▶ [PROBLEM STATEMENT]: Go through the listing below from its first line and repeat each line exactly, ending at the line containing "match last s with" and including it.

===============

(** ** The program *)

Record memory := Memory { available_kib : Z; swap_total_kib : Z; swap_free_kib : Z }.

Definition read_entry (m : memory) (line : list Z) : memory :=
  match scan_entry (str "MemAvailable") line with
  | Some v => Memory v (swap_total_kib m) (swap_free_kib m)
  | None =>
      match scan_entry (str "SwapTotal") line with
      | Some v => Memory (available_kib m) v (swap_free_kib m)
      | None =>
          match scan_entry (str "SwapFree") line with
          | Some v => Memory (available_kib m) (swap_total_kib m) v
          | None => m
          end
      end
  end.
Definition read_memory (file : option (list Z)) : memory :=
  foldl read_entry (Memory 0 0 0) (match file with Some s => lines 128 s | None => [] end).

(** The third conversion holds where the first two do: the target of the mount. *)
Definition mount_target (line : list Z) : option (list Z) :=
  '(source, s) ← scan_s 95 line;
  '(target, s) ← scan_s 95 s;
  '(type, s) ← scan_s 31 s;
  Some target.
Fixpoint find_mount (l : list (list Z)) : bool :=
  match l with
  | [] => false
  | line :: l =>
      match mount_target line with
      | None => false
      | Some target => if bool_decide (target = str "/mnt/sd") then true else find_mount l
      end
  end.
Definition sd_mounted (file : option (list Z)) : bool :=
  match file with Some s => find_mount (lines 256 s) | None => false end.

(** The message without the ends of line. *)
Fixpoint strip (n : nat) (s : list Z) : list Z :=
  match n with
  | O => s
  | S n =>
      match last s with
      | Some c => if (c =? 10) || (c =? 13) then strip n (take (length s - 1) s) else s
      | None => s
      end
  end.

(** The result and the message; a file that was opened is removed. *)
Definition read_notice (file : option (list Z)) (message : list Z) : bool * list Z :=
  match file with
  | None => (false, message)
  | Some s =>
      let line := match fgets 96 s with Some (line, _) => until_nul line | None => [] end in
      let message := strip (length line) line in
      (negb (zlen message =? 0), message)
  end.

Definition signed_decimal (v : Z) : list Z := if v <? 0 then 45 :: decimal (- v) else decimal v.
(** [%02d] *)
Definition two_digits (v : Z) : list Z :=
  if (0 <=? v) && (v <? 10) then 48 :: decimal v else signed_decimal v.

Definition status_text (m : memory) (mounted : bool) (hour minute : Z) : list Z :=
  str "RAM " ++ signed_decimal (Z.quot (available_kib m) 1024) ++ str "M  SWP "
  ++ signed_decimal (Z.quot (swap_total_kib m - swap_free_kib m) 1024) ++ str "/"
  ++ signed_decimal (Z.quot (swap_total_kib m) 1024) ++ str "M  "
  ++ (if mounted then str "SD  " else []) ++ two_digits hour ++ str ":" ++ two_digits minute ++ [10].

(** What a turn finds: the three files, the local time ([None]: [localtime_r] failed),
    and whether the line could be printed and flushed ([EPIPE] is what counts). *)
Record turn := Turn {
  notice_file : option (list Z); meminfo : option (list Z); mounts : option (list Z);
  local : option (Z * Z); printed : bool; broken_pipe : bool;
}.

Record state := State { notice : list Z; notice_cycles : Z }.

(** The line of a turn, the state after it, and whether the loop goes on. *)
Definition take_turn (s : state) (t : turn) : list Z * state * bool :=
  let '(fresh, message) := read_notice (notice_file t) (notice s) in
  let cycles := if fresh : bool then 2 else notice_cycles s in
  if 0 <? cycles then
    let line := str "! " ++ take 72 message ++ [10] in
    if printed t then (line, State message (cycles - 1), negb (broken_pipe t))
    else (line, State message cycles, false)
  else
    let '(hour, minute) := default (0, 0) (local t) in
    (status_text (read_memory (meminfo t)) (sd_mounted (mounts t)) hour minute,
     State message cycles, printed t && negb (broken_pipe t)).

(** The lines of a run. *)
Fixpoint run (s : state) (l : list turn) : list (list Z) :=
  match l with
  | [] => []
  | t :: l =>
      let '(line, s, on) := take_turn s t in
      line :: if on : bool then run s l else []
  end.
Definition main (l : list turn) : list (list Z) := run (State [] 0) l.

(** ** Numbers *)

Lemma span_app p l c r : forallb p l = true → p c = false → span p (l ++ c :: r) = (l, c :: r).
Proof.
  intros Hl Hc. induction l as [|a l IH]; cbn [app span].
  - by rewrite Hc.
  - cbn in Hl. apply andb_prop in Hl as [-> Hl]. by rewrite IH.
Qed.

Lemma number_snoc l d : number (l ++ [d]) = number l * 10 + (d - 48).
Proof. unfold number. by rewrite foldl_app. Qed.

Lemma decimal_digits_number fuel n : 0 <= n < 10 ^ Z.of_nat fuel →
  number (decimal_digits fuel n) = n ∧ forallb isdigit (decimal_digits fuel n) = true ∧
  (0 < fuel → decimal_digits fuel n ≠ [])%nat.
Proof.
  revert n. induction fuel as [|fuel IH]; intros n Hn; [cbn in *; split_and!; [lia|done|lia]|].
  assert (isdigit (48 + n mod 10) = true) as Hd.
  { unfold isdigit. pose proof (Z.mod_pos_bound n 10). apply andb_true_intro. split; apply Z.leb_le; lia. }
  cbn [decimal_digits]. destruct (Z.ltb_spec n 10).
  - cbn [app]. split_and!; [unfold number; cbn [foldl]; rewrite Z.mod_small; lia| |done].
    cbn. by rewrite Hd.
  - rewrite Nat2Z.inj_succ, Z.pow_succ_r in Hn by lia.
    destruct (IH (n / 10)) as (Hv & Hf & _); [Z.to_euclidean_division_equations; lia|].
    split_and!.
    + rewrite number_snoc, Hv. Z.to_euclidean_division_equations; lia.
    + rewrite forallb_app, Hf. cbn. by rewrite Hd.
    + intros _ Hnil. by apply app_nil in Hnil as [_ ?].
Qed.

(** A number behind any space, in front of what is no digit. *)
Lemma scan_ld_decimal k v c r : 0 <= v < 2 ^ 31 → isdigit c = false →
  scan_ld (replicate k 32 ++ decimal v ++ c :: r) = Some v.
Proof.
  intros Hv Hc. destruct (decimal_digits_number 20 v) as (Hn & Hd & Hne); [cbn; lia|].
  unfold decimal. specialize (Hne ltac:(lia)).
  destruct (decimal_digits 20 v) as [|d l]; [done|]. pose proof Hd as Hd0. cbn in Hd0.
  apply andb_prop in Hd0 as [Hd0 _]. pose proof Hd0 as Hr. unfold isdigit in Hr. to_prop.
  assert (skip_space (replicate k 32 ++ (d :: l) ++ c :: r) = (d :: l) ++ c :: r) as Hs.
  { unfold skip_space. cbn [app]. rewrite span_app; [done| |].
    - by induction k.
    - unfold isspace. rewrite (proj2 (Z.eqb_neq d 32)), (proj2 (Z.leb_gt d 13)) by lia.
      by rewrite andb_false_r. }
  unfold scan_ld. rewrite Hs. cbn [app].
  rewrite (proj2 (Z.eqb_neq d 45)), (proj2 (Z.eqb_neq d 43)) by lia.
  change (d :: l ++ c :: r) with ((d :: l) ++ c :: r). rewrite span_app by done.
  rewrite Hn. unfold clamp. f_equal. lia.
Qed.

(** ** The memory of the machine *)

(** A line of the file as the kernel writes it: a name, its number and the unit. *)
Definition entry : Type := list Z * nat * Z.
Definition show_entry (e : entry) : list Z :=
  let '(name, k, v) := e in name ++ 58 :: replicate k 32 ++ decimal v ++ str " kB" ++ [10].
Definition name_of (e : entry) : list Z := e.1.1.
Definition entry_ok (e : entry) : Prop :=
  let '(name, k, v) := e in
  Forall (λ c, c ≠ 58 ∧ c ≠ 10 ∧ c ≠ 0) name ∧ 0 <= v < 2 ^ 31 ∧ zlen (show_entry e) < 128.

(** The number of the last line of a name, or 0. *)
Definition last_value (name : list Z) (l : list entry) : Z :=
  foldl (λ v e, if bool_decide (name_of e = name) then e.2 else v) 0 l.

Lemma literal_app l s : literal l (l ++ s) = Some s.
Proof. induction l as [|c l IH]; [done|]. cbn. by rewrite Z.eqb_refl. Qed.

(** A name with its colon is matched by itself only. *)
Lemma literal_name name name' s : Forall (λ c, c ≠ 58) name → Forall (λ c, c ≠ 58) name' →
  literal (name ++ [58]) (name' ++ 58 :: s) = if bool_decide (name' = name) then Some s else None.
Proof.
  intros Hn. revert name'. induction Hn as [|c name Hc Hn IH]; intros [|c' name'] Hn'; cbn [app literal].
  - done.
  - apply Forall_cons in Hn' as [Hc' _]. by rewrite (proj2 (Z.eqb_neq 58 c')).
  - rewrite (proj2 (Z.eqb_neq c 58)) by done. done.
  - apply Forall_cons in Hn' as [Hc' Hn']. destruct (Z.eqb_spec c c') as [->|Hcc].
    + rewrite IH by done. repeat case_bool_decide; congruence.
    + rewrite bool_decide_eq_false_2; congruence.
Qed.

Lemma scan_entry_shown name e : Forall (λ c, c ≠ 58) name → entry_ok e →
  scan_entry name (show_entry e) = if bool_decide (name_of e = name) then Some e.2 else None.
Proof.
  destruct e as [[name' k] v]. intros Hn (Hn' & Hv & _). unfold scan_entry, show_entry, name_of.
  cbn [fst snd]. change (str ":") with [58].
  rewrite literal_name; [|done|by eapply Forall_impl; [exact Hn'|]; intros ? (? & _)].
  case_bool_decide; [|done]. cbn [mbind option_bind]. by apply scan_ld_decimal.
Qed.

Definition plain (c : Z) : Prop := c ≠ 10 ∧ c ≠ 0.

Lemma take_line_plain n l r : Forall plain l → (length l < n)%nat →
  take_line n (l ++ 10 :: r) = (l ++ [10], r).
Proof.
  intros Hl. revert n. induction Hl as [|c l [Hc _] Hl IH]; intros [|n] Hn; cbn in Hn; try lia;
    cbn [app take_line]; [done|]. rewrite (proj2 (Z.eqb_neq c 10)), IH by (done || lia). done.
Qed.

===============

▶ [RESULT]:
(** ** The program *)

Record memory := Memory { available_kib : Z; swap_total_kib : Z; swap_free_kib : Z }.

Definition read_entry (m : memory) (line : list Z) : memory :=
  match scan_entry (str "MemAvailable") line with
  | Some v => Memory v (swap_total_kib m) (swap_free_kib m)
  | None =>
      match scan_entry (str "SwapTotal") line with
      | Some v => Memory (available_kib m) v (swap_free_kib m)
      | None =>
          match scan_entry (str "SwapFree") line with
          | Some v => Memory (available_kib m) (swap_total_kib m) v
          | None => m
          end
      end
  end.
Definition read_memory (file : option (list Z)) : memory :=
  foldl read_entry (Memory 0 0 0) (match file with Some s => lines 128 s | None => [] end).

(** The third conversion holds where the first two do: the target of the mount. *)
Definition mount_target (line : list Z) : option (list Z) :=
  '(source, s) ← scan_s 95 line;
  '(target, s) ← scan_s 95 s;
  '(type, s) ← scan_s 31 s;
  Some target.
Fixpoint find_mount (l : list (list Z)) : bool :=
  match l with
  | [] => false
  | line :: l =>
      match mount_target line with
      | None => false
      | Some target => if bool_decide (target = str "/mnt/sd") then true else find_mount l
      end
  end.
Definition sd_mounted (file : option (list Z)) : bool :=
  match file with Some s => find_mount (lines 256 s) | None => false end.

(** The message without the ends of line. *)
Fixpoint strip (n : nat) (s : list Z) : list Z :=
  match n with
  | O => s
  | S n =>
      match last s with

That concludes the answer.